Freie Ärzteschaft: „Zero Trust“ führt zu digitalem Burnout bei Praxisärzten

Krise als Treiber für die Digitalisierung nutzen – so schallt es aus allen Kanälen von Politik, Krankenkassen und Industrie. Auch die Bundesärztekammer überschreibt so einen Teil ihres Leitantrags für den am Dienstag beginnenden 124. Deutschen Ärztetag. Die Freie Ärzteschaft (FÄ) schaut genau in die Praxis und kritisiert: „Die Haus- und Facharztpraxen sind mit der Bewältigung der Corona-Pandemie sowie der Verlagerung der Impfkampagne aus den Impfzentren in die Praxen bereits massiv belastet“, sagte FÄ-Vize Dr. Silke Lüder am Montag in Hamburg. „Trotzdem plant das Bundesministerium für Gesundheit eine 180-Grad-Wendung des Telematik-Projekts hin zu ausschließlich softwarebasierten Anwendungen mit der komplizierten Sicherheitsarchitektur ‚Zero Trust‘. Vielen Ärzten droht ein digitales Burnout – wir fordern ein sofortiges Moratorium für dieses staatliche Vernetzungsprojekt.“

Bisher gebe es nicht die geringste Evidenz dafür, dass die Umstellungen des bisherigen Praxis-Workflows auf elektronische Rezepte, Arbeitsunfähigkeitsbescheinigungen (eAU) oder Patientenakten (ePA) in der geplanten Form irgendeinen Fortschritt für Patienten und Ärzte bringen würde, erläutert die Hamburger Allgemeinärztin. „Ganz im Gegenteil erleben die Praxen häufig Ausfälle der zentralen Infrastruktur.“

Einem internen Papier zufolge plant die Gematik als Einführungsorganisation der Telematikinfrastruktur (TI) mit „Zero Trust“, also „Null Vertrauen“, dass Patienten, Ärzte und Apotheker bei jedem Zugriff auf die Daten in der TI ihre Identität neu bestätigen müssen. Lüder betont: „Die Gematik droht so, zu einer umfassenden Kontrollbehörde zu werden.“ Selbst der Spitzenverband der Gesetzlichen Krankenversicherungen kritisiert sowohl die Planungen für das eRezept und die ePA als auch die neue Rolle der Gematik: Als staatliche Unterbehörde grenze sie die wesentlichen Player im System wie Ärzte und Krankenkassen aus. Außerdem seien die vom Gesetzgeber geplanten Fristen zur Einführung in die Praxis nicht haltbar. Davon geht auch die Kassenärztliche Bundesvereinigung aus. Ebenso bleibt der Bundesdatenschutzbeauftragte Professor Ulrich Kelber bei seiner Einschätzung, dass die geplante ePA gegen die Datenschutzgrundverordnung verstößt.
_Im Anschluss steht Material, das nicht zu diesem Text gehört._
Definition resolvePatch (env : Envelope) (s : Store) : result (string * Envelope) :=
  if negb (bool_decide (env_Kind env ∈ ["contextset"; "iocpack"])) then Ok (encode_envelope env, env)
  else
    spec ← decode_patch (env_Spec env);
    if negb (bool_decide (pd_MergeStrategy spec = "patch")) then Ok (encode_envelope env, env)
    else match Get (md_ID (env_Metadata env)) s with
    | None => Err ("patch base content " +:+ md_ID (env_Metadata env) +:+ " not found")
    | Some current => resolve_ops spec current env
    end.

(** ** Applying *)

(** The record of a document *)
Definition record_of (status raw : string) (signed : bool) (env : Envelope) : ContentRecord :=
  MkContentRecord (md_ID (env_Metadata env)) (env_Kind env) (md_Version (env_Metadata env)) (signedDigest env) signed status raw.

Definition Prepare `{RangeOrder} (raw : string) (allowUnsigned : bool) (s : Store) : result (ContentRecord * Snapshot) :=
  env ← Parse raw;
  if IsDefaultRef (md_ID (env_Metadata env)) s then Err ("default content ref " +:+ md_ID (env_Metadata env) +:+ " is read-only")
  else match Validate (ct_trustedKeys s) env allowUnsigned with
  | Some e => Err e
  | None =>
    resolved ← resolvePatch env s;
    let '(raw, env) := (resolved : string * Envelope) in
    let record := record_of "applied" raw (is_signed env) env in
    mret (record, SnapshotWith record s)
  end.

Definition safe_byte (c : Ascii.ascii) : Ascii.ascii :=
  if bool_decide (c ∈ [":"%char; "/"%char; Ascii.ascii_of_nat 92; " "%char]) then "_"%char else c.
Definition safeName (ref : string) : string := String.string_of_list_ascii (safe_byte <$> String.list_ascii_of_string ref).

(** What goes wrong when a file is written: writing the temporary file, or
    renaming it *)
Inductive fault := NoFault | WriteFault (e : string) | RenameFault (e : string).

Definition persisted_data (record : ContentRecord) : result string :=
  if rec_Signed record then Ok (rec_RawJSON record)
  else marshal_persisted (MkPersistedRecord (Some (MkUnsignedAdmission true (rec_Digest record))) (rec_RawJSON record)).

Definition persistLocked (disk : fault) (record : ContentRecord) (s : Store) : option string * Store :=
  if bool_decide (TrimSpace (ct_dir s) = "") then (None, s)
  else
    let name := safeName (rec_Ref record) +:+ ".json" in
    let tmp := name +:+ ".tmp" in
    match persisted_data record with
    | Err e => (Some e, s)
    | Ok data =>
      match disk with
      | WriteFault e => (Some e, s)
      | RenameFault e => (Some e, s <| ct_files ::= <[tmp := data]> |>)
      | NoFault => (None, s <| ct_files ::= λ files, <[name := data]> (delete tmp files) |>)
      end
    end.

Definition Commit (disk : fault) (record : ContentRecord) (s : Store) : option string * Store :=
  let '(failed, s') := persistLocked disk record (s <| ct_records ::= <[rec_Ref record := record]> |>) in
  match failed with
  | Some e => (Some e, s' <| ct_records := ct_records s |>)
  | None => (None, s')
  end.

Definition Apply `{RangeOrder} (raw : string) (allowUnsigned dryRun : bool) (disk : fault) (s : Store) : result ContentRecord * Store :=
  match Prepare raw allowUnsigned s with
  | Err e => (Err e, s)
  | Ok (record, _) =>
    if dryRun then (Ok (record <| rec_Status := "validated" |>), s)
    else let '(failed, s) := Commit disk record s in
      match failed with Some e => (Err e, s) | None => (Ok record, s) end
  end.

(** ** Loading *)

(** The document, and whether it was admitted unsigned *)
Definition decodePersistedContent (data : string) : result (string * bool) :=
  persisted ← decode_persisted data;
  match pe_Admission persisted with
  | Some admission => if bool_decide (pe_Content persisted = "") then Ok (data, false) else Ok (pe_Content persisted, ua_AllowUnsigned admission)
  | None => Ok (data, false)
  end.

Definition persistedDigest (data : string) : string :=
  match decode_persisted data with Ok persisted => from_option ua_Digest "" (pe_Admission persisted) | Err _ => "" end.

(** [fmt.Errorf("load content %s: %w", name, err)] *)
Definition loading {A} (name : string) (r : result A) : result A := match r with Ok x => Ok x | Err e => Err ("load content " +:+ name +:+ ": " +:+ e) end.

Definition fail_if (e : option string) : result unit := match e with Some e => Err e | None => Ok tt end.

Definition load_file (keys : gmap string string) (name data : string) (records : gmap string ContentRecord) : result (gmap string ContentRecord) :=
  persisted ← loading name (decodePersistedContent data);
  let '(raw, allowUnsigned) := (persisted : string * bool) in
  env ← loading name (Parse raw);
  let named := name +:+ " (" +:+ md_ID (env_Metadata env) +:+ ")" in
  _ ← loading named (fail_if (if allowUnsigned && negb (EqualFold (persistedDigest data) (signedDigest env)) then Some "unsigned admission digest mismatch" else None));
  _ ← loading named (fail_if (Validate keys env allowUnsigned));
  _ ← loading name (fail_if (match records !! md_ID (env_Metadata env) with Some _ => Some ("duplicate content ref " +:+ md_ID (env_Metadata env)) | None => None end));
  let record := record_of "loaded" raw (is_signed env) env in
  _ ← loading named (fail_if (validateRecordPayload record));
  mret (<[md_ID (env_Metadata env) := record]> records).

Fixpoint load_files (keys : gmap string string) (entries : list (string * string)) (records : gmap string ContentRecord) : result (gmap string ContentRecord) :=
  match entries with
  | [] => Ok records
  | (name, data) :: entries' =>
    if HasSuffix name ".json" then records ← load_file keys name data records; load_files keys entries' records
    else load_files keys entries' records
  end.

(** [os.ReadDir]: the files in the order of their names *)
Definition entries_of (files : gmap string string) : list (string * string) :=
  omap (λ name, (λ data, (name, data)) <$> files !! name) (sort_strings (elements (dom files))).

Definition Load (s : Store) : result Store :=
  if bool_decide (TrimSpace (ct_dir s) = "") then Ok s
  else
    records ← load_files (ct_trustedKeys s) (entries_of (ct_files s)) ∅;
    mret (s <| ct_records := records |>).

Definition NewStoreWithOptions (dir : string) (keys files : gmap string string) : result Store :=
  let s := MkStore (TrimSpace dir) keys ∅ ∅ "" files in
  if bool_decide (ct_dir s = "") then Ok s else Load s.

(** ** The default layer ([layers.go], [manifest.go]) *)

(** [files] is the directory of the default layer. *)
Definition loadManifestEntry (keys files : gmap string string) (entry : ManifestEntry) : result ContentRecord :=
  match files !! Base (me_File entry) with
  | None => Err ("load default content " +:+ me_Ref entry +:+ ": no such file or directory")
  | Some data =>
    match Parse data with
    | Err e => Err ("parse default content " +:+ me_Ref entry +:+ ": " +:+ e)
    | Ok env =>
      match Validate keys env false with
      | Some e => Err ("validate default content " +:+ me_Ref entry +:+ ": " +:+ e)
      | None =>
        let record := record_of "loaded" data true env in
        if negb (bool_decide (rec_Ref record = me_Ref entry)) || negb (bool_decide (rec_Kind record = me_Kind entry)) ||
           negb (bool_decide (rec_Version record = me_Version entry)) || negb (EqualFold (rec_Digest record) (me_Digest entry))
        then Err ("default content manifest metadata mismatch for " +:+ me_Ref entry)
        else match validateRecordPayload record with
        | Some e => Err ("parse default content " +:+ me_Ref entry +:+ ": " +:+ e)
        | None => Ok record
        end
      end
    end
  end.
Lemma prepared raw allow s record snap : Prepare raw allow s = Ok (record, snap) →
  ∃ env raw' env', Parse raw = Ok env ∧ md_ID (env_Metadata env) ∉ ct_defaultRefs s ∧ Validate (ct_trustedKeys s) env allow = None ∧
    resolvePatch env s = Ok (raw', env') ∧ record = record_of "applied" raw' (is_signed env') env' ∧ rec_Ref record = md_ID (env_Metadata env).
Proof.
  unfold Prepare, IsDefaultRef. intros (env & Hp & Hk)%bind_Ok. case_bool_decide as Hd; [done|].
  destruct (Validate _ _ _) eqn:Hv; [done|]. apply bind_Ok in Hk as ([raw' env'] & Hr & [= <- <-]).
  exists env, raw', env'. split_and!; try done.
  destruct (resolved _ _ _ _ Hr) as [(_ & ->)|(spec & base & _ & _ & _ & (? & ? & ? & _ & -> & _)%resolved_ops)]; done.
Qed.

(** What an application does to the records and the files *)
Lemma commit_cases disk record s :
  let s' := (Commit disk record s).2 in
  ct_dir s' = ct_dir s ∧ ct_trustedKeys s' = ct_trustedKeys s ∧ ct_defaultRefs s' = ct_defaultRefs s ∧ ct_manifestVersion s' = ct_manifestVersion s ∧
  (ct_records s' = ct_records s ∨ ct_records s' = <[rec_Ref record := record]> (ct_records s)).
Proof.
  unfold Commit, persistLocked. case_bool_decide; [by split_and!; auto|].
  destruct (persisted_data record); [|by split_and!; auto]. destruct disk; by split_and!; auto.
Qed.

Lemma applied_cases raw allow dry disk s :
  let s' := (Apply raw allow dry disk s).2 in
  ct_dir s' = ct_dir s ∧ ct_trustedKeys s' = ct_trustedKeys s ∧ ct_defaultRefs s' = ct_defaultRefs s ∧ ct_manifestVersion s' = ct_manifestVersion s ∧
  (ct_records s' = ct_records s ∨ ∃ record snap, Prepare raw allow s = Ok (record, snap) ∧ ct_records s' = <[rec_Ref record := record]> (ct_records s)).
Proof.
  unfold Apply. destruct (Prepare raw allow s) as [[record snap]|e] eqn:Hp; [|by split_and!; auto].
  destruct dry; [by split_and!; auto|]. pose proof (commit_cases disk record s) as Hc.
  destruct (Commit disk record s) as [[e|] s']; cbn in *; destruct Hc as (? & ? & ? & ? & [?|?]); split_and!; eauto 10.
Qed.

(** Documents applied one after the other: the text, whether it is only
    checked, and what the disk does *)
Definition applications (allow : bool) (steps : list (string * bool * fault)) (s : Store) : Store :=
  foldl (λ s '(raw, dry, disk), (Apply raw allow dry disk s).2) s steps.

Lemma applications_snoc allow steps raw dry disk s :
  applications allow (steps ++ [(raw, dry, disk)]) s = (Apply raw allow dry disk (applications allow steps s)).2.
Proof. unfold applications. by rewrite foldl_app. Qed.

Lemma applications_keep allow steps s :
  let s' := applications allow steps s in
  ct_dir s' = ct_dir s ∧ ct_trustedKeys s' = ct_trustedKeys s ∧ ct_defaultRefs s' = ct_defaultRefs s ∧ ct_manifestVersion s' = ct_manifestVersion s.
Proof.
  induction steps as [|[[raw dry] disk] steps IH] using rev_ind; [done|]. rewrite applications_snoc. cbn in *.
  destruct (applied_cases raw allow dry disk (applications allow steps s)) as (-> & -> & -> & -> & _). exact IH.
Qed.

(** The default layer is read-only. *)
Lemma applications_default allow steps s ref :
  ref ∈ ct_defaultRefs s → ct_records (applications allow steps s) !! ref = ct_records s !! ref.
Proof.
  intros Hd. induction steps as [|[[raw dry] disk] steps IH] using rev_ind; [done|]. rewrite applications_snoc, <-IH.
  destruct (applied_cases raw allow dry disk (applications allow steps s)) as (_ & _ & _ & _ & [->|(record & snap & Hp & ->)]); [done|].
  destruct (prepared _ _ _ _ _ Hp) as (env & _ & _ & _ & Hn & _ & _ & _ & He). apply lookup_insert_ne. rewrite He. intros <-. apply Hn.
  by rewrite (proj1 (proj2 (proj2 (applications_keep allow steps s)))).
Qed.
(** [Run] up to its loop: [backend] and [capability] are what the sensor
    reports, [queue] the capacity of the batcher.  An error is returned with
    the state in which it leaves the agent; failures of probing the sensor, of
    subscribing to it, of the sender and of the local socket are not
    modelled. *)
Definition startup (env : Env) (read : string → result string) (backend : string) (capability : list CollectionBehaviorCapability) (queue : Z) (r : AgentRuntime)
    : option string * AgentRuntime :=
  let r := r <| ag_capability := capability |> in
  let '(loaded, r) := loadStartupPolicy env read r in
  match loaded with
  | Err e => (Some e, r)
  | Ok (intent, policy, effective) =>
    let r := r <| ag_effectiveTelemetry := effective |> in
    match EffectiveScope (ag_Config r) with
    | Err e => (Some e, r)
    | Ok (scopeType, scopeSelector) =>
      let intent := WithScope intent scopeType scopeSelector in
      let r := setCollectionIntent intent r in
      let '(failed, r) := applyStartupDetection (env_now env) policy r in
      match failed with
      | Some e => (Some e, r)
      | None =>
        let '(failed, r) := apply_intent (env_apply env) intent r in
        match failed with
        | Some e => (Some e, r)
        | None =>
          let batcher := Batcher.NewBatcher (et_MaxBatchItems effective) (et_FlushInterval effective) queue (et_MaxBatchBytes effective) in
          let options := Normalize.MkOptions (cfg_TenantID (ag_Config r)) scopeType scopeSelector (runtimeLabels backend scopeType scopeSelector r)
            (from_option (λ s, LocalStore.cur_Event (LocalStore.s_cursor s)) 0%Z (ag_localStore r)) in
          let n := Normalize.NewWithOptions (cfg_AgentID (ag_Config r)) (cfg_HostID (ag_Config r)) None options in
          let r := setNormalizer n (r <| ag_batcher := Some batcher |>) in
          match match ag_localStore r with
                | None => Ok r
                | Some store => enrollment ← LocalStore.GetEnrollment store; mret (applyEnrollmentIdentity (env_now env) enrollment r)
                end with
          | Err e => (Some e, r)
          | Ok r => (None, (tryApplyRuntimePolicy (env_now env) policy r).2)
          end
        end
      end
    end
  end.

(** ** Events *)

Definition policyLabels (r : AgentRuntime) : gmap string string :=
  let policy := activePolicy r in
  let add (b : bool) (key value : string) (m : gmap string string) := if b then <[key := value]> m else m in
  add (negb (bool_decide (pol_Mode policy = ""))) "policy_mode" (pol_Mode policy)
    (add (0 <? pol_Version policy)%Z "policy_version" (FormatUint (pol_Version policy))
       (add (negb (bool_decide (pol_PolicyID policy = ""))) "policy_id" (pol_PolicyID policy) ∅)).
(** ** An agent *)

(** A document is named by its version; the second one selects the rules. *)
Definition demo_detection (version : Z) : DetectionPolicy :=
  MkDetectionPolicy "d" version "observe" (MkScopeSelector "" "") [MkRuleSetRef "core" "latest" (Some (1 <? version)%Z) []] [] [] [].

Definition demo_policy_text : PolicyText := {|
  decode_field _ := Ok "";
  decode_wire _ := Ok (MkCollectionWire "c" 1 "[]" [] [] [] [] [] "" "" false);
  decode_strings _ := Some ["process.exec"];
  decode_specs _ := Ok [];
  decode_endpoint doc :=
    let version := if bool_decide (doc = "v1") then 1%Z else 2%Z in
    Ok (MkEndpointEnvelope "p1" version "{}" (Some (demo_detection version)) (Some (MkTelemetryPolicy 100 65536 "1s")) (Some Response.DefaultPolicy));
  encode_endpoint policy := Ok (if (epol_Version policy =? 1)%Z then "v1" else "v2");
  policy_unicode := {| print_rune _ := true |}
|}.

Definition demo_agent_text : AgentText := {|
  decode_detection_member _ := Ok None;
  decode_detection _ := Err "unexpected end of JSON input";
  decode_members _ := Err "unexpected end of JSON input";
  decode_telemetry _ := Err "unexpected end of JSON input";
  marshal_telemetry _ := "{}";
  marshal_report _ := "{}";
  marshal_explain _ _ := "{}";
  show_selectors _ := "[]";
  decode_command _ := Err "unexpected end of JSON input";
  decode_pullback _ := Err "unexpected end of JSON input";
  marshal_subgraph id kind name := Ok (id +:+ "/" +:+ kind +:+ "/" +:+ name);
  duration_error text := "time: invalid duration " +:+ text;
  format_nano _ := ""
|}.
Definition capabilityResponse (health : AgentHealth) : CapabilityResponse :=
  MkCapabilityResponse (ah_AgentID health) (ah_HostID health) (ah_TenantID health) (Some (scopeMessage (ah_Scope health)))
    (Some (capabilityMessage (ah_Capability health))) ["collection"; "detection"; "telemetry"] ["collect"; "noop"]
    (collectionBehaviorMessages (scap_Collection (ah_Capability health))).

(** ** Frames *)

(** A frame before [Send] numbers it *)
Definition new_frame (ty requestID : string) (ctx : RequestContext) : ControlFrame :=
  zero_frame <| cf_Type := ty |> <| cf_RequestId := requestID |> <| cf_Context := Some ctx |>.

Definition health_context (health : AgentHealth) : RequestContext :=
  MkRequestContext "" (ah_TenantID health) (ah_AgentID health) (Some (MkScopeMsg (Health.rs_Type (ah_Scope health)) (Health.rs_Selector (ah_Scope health)))).

Definition SendHealth (stream : Stream) (now : Time) (health : AgentHealth) : ControlChannel → option string * ControlChannel :=
  Send stream ((new_frame "health_report" ("health-" +:+ format_stamp now) (health_context health)) <| cf_Health := Some (healthResponse health) |>).

Definition SendCapability (stream : Stream) (now : Time) (health : AgentHealth) : ControlChannel → option string * ControlChannel :=
  Send stream ((new_frame "capability_report" ("capability-" +:+ format_stamp now) (health_context health)) <| cf_Capability := Some (capabilityResponse health) |>).

Definition response_ack_frame (ack : Ack) : ControlFrame :=
  (new_frame "response_ack" (rack_ResponseID ack) (MkRequestContext "" (rack_TenantID ack) (rack_AgentID ack) None))
    <| cf_ResponseAck := Some (MkResponseAckMsg (rack_ResponseID ack) (rack_TenantID ack) (rack_AgentID ack) (rack_Accepted ack) (rack_Unsupported ack)
         (rack_ObserveOnly ack) (rack_Executed ack) (rack_Message ack) (format_nano (rack_ObservedAt ack))) |>.

Definition SendResponseAck (stream : Stream) (ack : Ack) : ControlChannel → option string * ControlChannel :=
  Send stream (response_ack_frame ack).

Definition evidence_result_frame (res : EvidencePullbackResult) : ControlFrame :=
  (new_frame "evidence_pullback_result" (er_RequestID res) (MkRequestContext "" (er_TenantID res) (er_AgentID res) None))
    <| cf_EvidenceResult := Some (MkEvidenceResultMsg (er_RequestID res) (er_TenantID res) (er_AgentID res) (er_OK res) (er_Message res) (er_Evidence res)
         (format_nano (er_ObservedAt res))) |>.

Definition SendEvidenceResult (stream : Stream) (res : EvidencePullbackResult) : ControlChannel → option string * ControlChannel :=
  Send stream (evidence_result_frame res).

Definition SendControlAck (stream : Stream) (now : Time) (ack : ControlAck) : ControlChannel → option string * ControlChannel :=
  let requestID := if bool_decide (ka_RequestId ack = "") then "ack-" +:+ format_stamp now else ka_RequestId ack in
  Send stream ((new_frame "ack" requestID (MkRequestContext requestID (ka_TenantId ack) (ka_AgentId ack) None)) <| cf_Ack := Some ack |>).
(* ===== verification/ChannelTheorems.v ===== *)
(** * The control channel: what the gateway makes of it

    Every frame a session sends carries the number the gateway expects next,
    so that none is refused as repeated or out of order.  What the agent puts
    into a message the gateway reads back, and the other way round. *)

From S2P Require Import Prelude GoStrings GoBytes GoData GoSha GoText EventModel Policy Engine LocalStore DataPlane Response ControlModel PolicyModel Health Collection StoreData ContentStore IngestWorker Gateway GatewayTheorems GatewayControl ControlTheorems ContentTheorems Agent AgentTheorems ControlChannel.

Module ChannelTheorems.
Import Response ControlModel Health GatewayControl ControlChannel.
Import Collection (PolicyText).
Import ContentStore (ContentText, Signatures).
Import IngestWorker (Texts, parse_time).
Import Agent (AgentRuntime, Env, AgentText, aa_Ack, format_nano, runtimeIdentity, decode_command, decode_pullback).
Import ControlTheorems (accepted, answers, refusal, expected, expected_dec).

(** ** Numbers *)

(** The frames sent carry the numbers from one on. *)
Definition in_order (frames : list ControlFrame) : Prop :=
  ∀ i frame, frames !! i = Some frame → cf_ContractVersion frame = 1%Z ∧ cf_RequestId frame ≠ "" ∧ cf_Sequence frame = u64 (1 + Z.of_nat i).

Definition in_step (s : ControlChannel) : Prop := in_order (ch_sent s) ∧ ch_next s = u64 (1 + Z.of_nat (length (ch_sent s))).

(** After a step: what was sent is in order, and so is the channel unless the
    step failed *)
Definition stepped (failed : option string) (s : ControlChannel) : Prop := in_order (ch_sent s) ∧ (failed = None → in_step s).

Lemma stepped_ok s : in_step s → stepped None s.
Proof. intros Hs. split; [apply Hs|done]. Qed.

Lemma stepped_failed e s : in_step s → stepped (Some e) s.
Proof. intros Hs. split; [apply Hs|done]. Qed.

Lemma in_order_snoc frames frame :
  in_order frames → cf_ContractVersion frame = 1%Z → cf_RequestId frame ≠ "" → cf_Sequence frame = u64 (1 + Z.of_nat (length frames)) → in_order (frames ++ [frame]).
Proof.
  intros Hf Hv Hi Hs i f. rewrite lookup_app_Some. intros [Hl|[Hlen Hl]]; [by apply Hf|]. apply list_lookup_singleton_Some in Hl as [Hi0 <-].
  assert (i = length frames) as -> by lia. done.
Qed.

Lemma Open_stepped stream s : in_step s → stepped (Open stream s).1 (Open stream s).2.
Proof. intros Hs. unfold Open. destruct (ch_stream s); [by apply stepped_ok|]. destruct (sr_open stream); [by apply stepped_failed|]. apply stepped_ok. exact Hs. Qed.

Lemma Send_stepped stream frame s : in_step s → stepped (Send stream frame s).1 (Send stream frame s).2.
Proof.
  intros Hs. unfold Send. case_bool_decide as Hid; [by apply stepped_failed|]. pose proof (Open_stepped stream s Hs) as Ho.
  destruct (Open stream s) as [[e|] s1]; [exact Ho|]. destruct (proj2 Ho eq_refl) as [Hord Hn]. cbn [snd] in Hord, Hn. destruct (sr_send stream (ch_next s1)); [split; [exact Hord|done]|].
  apply stepped_ok. split; cbn; [by apply in_order_snoc|]. rewrite Hn, length_app. unfold u64. cbn. rewrite Z.add_mod_idemp_l by done. f_equal. lia.
Qed.
#[local] Hint Resolve Send_stepped stepped_ok stepped_failed : channel.

Section session.
Context `{PolicyText} `{ContentText} `{Signatures} `{AgentText} `{RangeOrder} `{ChannelText}.
Context (enforce : EnforcementCmd → result EnforcementAck) (stream : Stream).

Lemma deliver_stepped now reply s : in_step s → stepped (deliver stream now reply s).1 (deliver stream now reply s).2.
Proof. destruct reply; cbn [deliver]; unfold SendControlAck, SendResponseAck, SendEvidenceResult; auto with channel. Qed.

Lemma answer_stepped env frame s r : in_step s → let '(failed, (s', _)) := answer enforce stream env frame s r in stepped failed s'.
Proof.
  intros Hs. unfold answer. destruct (Agent.handleControlFrame env enforce frame r) as [[reply|e] r']; [|by apply stepped_failed].
  pose proof (deliver_stepped (Agent.env_now env) reply s Hs) as Hd. by destruct (deliver _ _ _ _).
Qed.

Lemma answer_all_stepped env frames s r : in_step s → let '(failed, (s', _)) := answer_all enforce stream env frames s r in stepped failed s'.
Proof.
  revert s r. induction frames as [|frame frames IH]; intros s r Hs; [by apply stepped_ok|]. cbn [answer_all].
  pose proof (answer_stepped env frame s r Hs) as Ha. destruct (answer _ _ _ _ _ _) as [[e|] [s' r']]; [done|]. apply IH. by apply Ha.
Qed.

Lemma report_stepped now health s : in_step s → stepped (report stream now health s).1 (report stream now health s).2.
Proof.
  intros Hs. unfold report. pose proof (Send_stepped stream ((new_frame "health_report" ("health-" +:+ format_stamp now) (health_context health))
    <| cf_Health := Some (healthResponse health) |>) s Hs) as Hh. unfold SendHealth. destruct (Send _ _ s) as [[e|] s']; [done|].
  apply Send_stepped. by apply Hh.
Qed.

Lemma control_loop_stepped wakes s r : in_step s → let '(failed, (s', _)) := control_loop enforce stream wakes s r in stepped failed s'.
Proof.
  revert s r. induction wakes as [|[env [frame|[health|e]|eof e|e]] wakes IH]; intros s r Hs; cbn [control_loop]; auto with channel.
  - pose proof (answer_stepped env frame s r Hs) as Ha. destruct (answer _ _ _ _ _ _) as [[e|] [s' r']]; [done|]. apply IH. by apply Ha.
  - pose proof (report_stepped (Agent.env_now env) health s Hs) as Hr. destruct (report _ _ _ _) as [[e|] s']; [done|]. apply IH. by apply Hr.
Qed.
(** ** Creation ([enrollment_service.go]) *)

Definition validateEnrollmentGateway (address serverName : string) : option string :=
  match SplitHostPort (TrimSpace address) with
  | None => Some "gateway_addr must be host:port"
  | Some (host, portText) =>
    if bool_decide (TrimSpace host = "") then Some "gateway_addr must be host:port"
    else match Atoi portText with
    | None => Some "gateway_addr port must be between 1 and 65535"
    | Some port =>
      let serverName := TrimSpace serverName in
      if (port <? 1)%Z || (65535 <? port)%Z then Some "gateway_addr port must be between 1 and 65535"
      else if bool_decide (serverName = "") then None
      else if ContainsAny serverName (":/" +:+ String backslash (" " +:+ String (byte_of 9) ""))
      then Some "gateway_sni must be a host name without a port" else None
    end
  end.

Definition normalizeInstallProfile (profile : string) : result string :=
  if bool_decide (TrimSpace profile ∈ [""; "linux-systemd"]) then Ok "linux-systemd"
  else if bool_decide (TrimSpace profile = "linux-container") then Ok "linux-container"
  else Err ("unsupported install profile " +:+ Quote profile).

Definition newEnrollmentToken (random : result (list Z)) : result string :=
  match random with Err e => Err ("generate enrollment token: " +:+ e) | Ok bytes => Ok ("enr_" +:+ RawURLEncode bytes) end.

Definition enrollmentTokenHash (token : string) : string := EncodeToString (Sum256 (string_bytes (TrimSpace token))).

Definition tokenPreview (token : string) : string :=
  if (String.length token <=? 12)%nat then token else String.substring 0 8 token +:+ "..." +:+ last_bytes 4 token.

(** [24 * time.Hour] unless the request has a duration *)
Definition enrollment_ttl (req : enrollmentRequest) : result Z :=
  if bool_decide (TrimSpace (erq_TTL req) = "") then Ok (24 * 3600 * 10 ^ 9)%Z
  else match ParseDuration (erq_TTL req) with
  | None => Err ("ttl: " +:+ duration_error (erq_TTL req))
  | Some ttl => if (ttl <=? 0)%Z then Err "ttl must be positive" else Ok ttl
  end.

Definition newEnrollment (req : enrollmentRequest) (actor : string) : result (Enrollment * string * string) :=
  let tenantID := defaultString (TrimSpace (erq_TenantID req)) "default" in
  let agentID := TrimSpace (erq_AgentID req) in
  if negb (enrollmentIdentityPattern tenantID) then Err ("tenant_id must match " +:+ patternText)
  else if negb (enrollmentIdentityPattern agentID) then Err ("agent_id must match " +:+ patternText)
  else if bool_decide (TrimSpace (erq_GatewayAddr req) = "") then Err "gateway_addr is required"
  else match validateEnrollmentGateway (erq_GatewayAddr req) (erq_GatewaySNI req) with
  | Some e => Err e
  | None =>
    profile ← normalizeInstallProfile (erq_Profile req);
    ttl ← enrollment_ttl req;
    token ← newEnrollmentToken (w_random w);
    ticket ← newEnrollmentToken (w_random2 w);
    mret (MkEnrollment ("enr-" +:+ w_stamp w +:+ "-" +:+ last_bytes 8 token) tenantID agentID (defaultString (erq_HostID req) agentID)
      (enrollmentTokenHash token) (tokenPreview token) (enrollmentTokenHash ticket) (tokenPreview ticket) zero_time
      (erq_GatewayAddr req) (erq_GatewaySNI req) profile (erq_Channel req) (erq_ArtifactID req) "" (erq_ArtifactURL req) (erq_Labels req)
      "active" (w_now w) (w_now w + ttl)%Z actor zero_time "" "" "" "" zero_time zero_time, token, ticket)
  end.

Definition deployChannelMatchesProfile (profile channel : string) : bool :=
  if HasPrefix channel "linux-container-" then bool_decide (profile = "linux-container")
  else if HasPrefix channel "linux-systemd-" then bool_decide (profile = "linux-systemd")
  else true.

Record enrollmentCreation := MkEnrollmentCreation {
  ec_Enrollment : Enrollment;
  ec_Token : string;
  ec_BootstrapTicket : string;
  ec_Artifact : option Artifact
}.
FÄ-Vize Silke Lüder erläutert, was das Digitalisierungsvorhaben von Bundesgesundheitsminister Jens Spahn derzeit für die Ärztinnen und Ärzte bedeutet: „Die Praxen werden wöchentlich mit Aufforderungen zur Implementierung neuer technischer Voraussetzungen für eRezept, ePA, eNotfalldatensatz, eMedikationsplan, eAU und eKommunikation (KIM) regelrecht bombardiert. Für die Praxen entsteht dadurch starker zusätzlicher Druck.“ Vor allem in den Hausarztpraxen führe das aktuell zu einer Art digitalen Burnouts.

Denn über Mangel an Aufgaben können sich die Praxen derzeit wahrlich nicht beklagen: Ärztinnen und Ärzte sowie ihre Mitarbeitenden müssen den großen Patientenandrang am Telefon sowie in der Sprechstunde bewältigen, mehr als 90 Prozent aller Covid-Kranken und alle anderen Kranken behandeln und darüber hinaus zunehmend die Corona-Impfungen der Bevölkerung stemmen. Die FÄ-Vize kritisiert: „Statt die Praxen zu unterstützen, werden sie zum einen im Gegensatz zu den Impfzentren mit lächerlichen Honoraren für die Impfungen abgespeist und zum anderen mit digitalen Anforderungen überschüttet sowie weiteren finanziellen Sanktionen bedroht, falls sie sich nicht an die zentralisierte TI anschließen.“ Unter diesen Bedingungen seien ein sofortiges Moratorium der TI sowie die Rücknahme aller Sanktionsdrohungen zwingend nötig. Nur so könnten die Praxen weiterhin als Schutzwall in der Coronakrise dienen.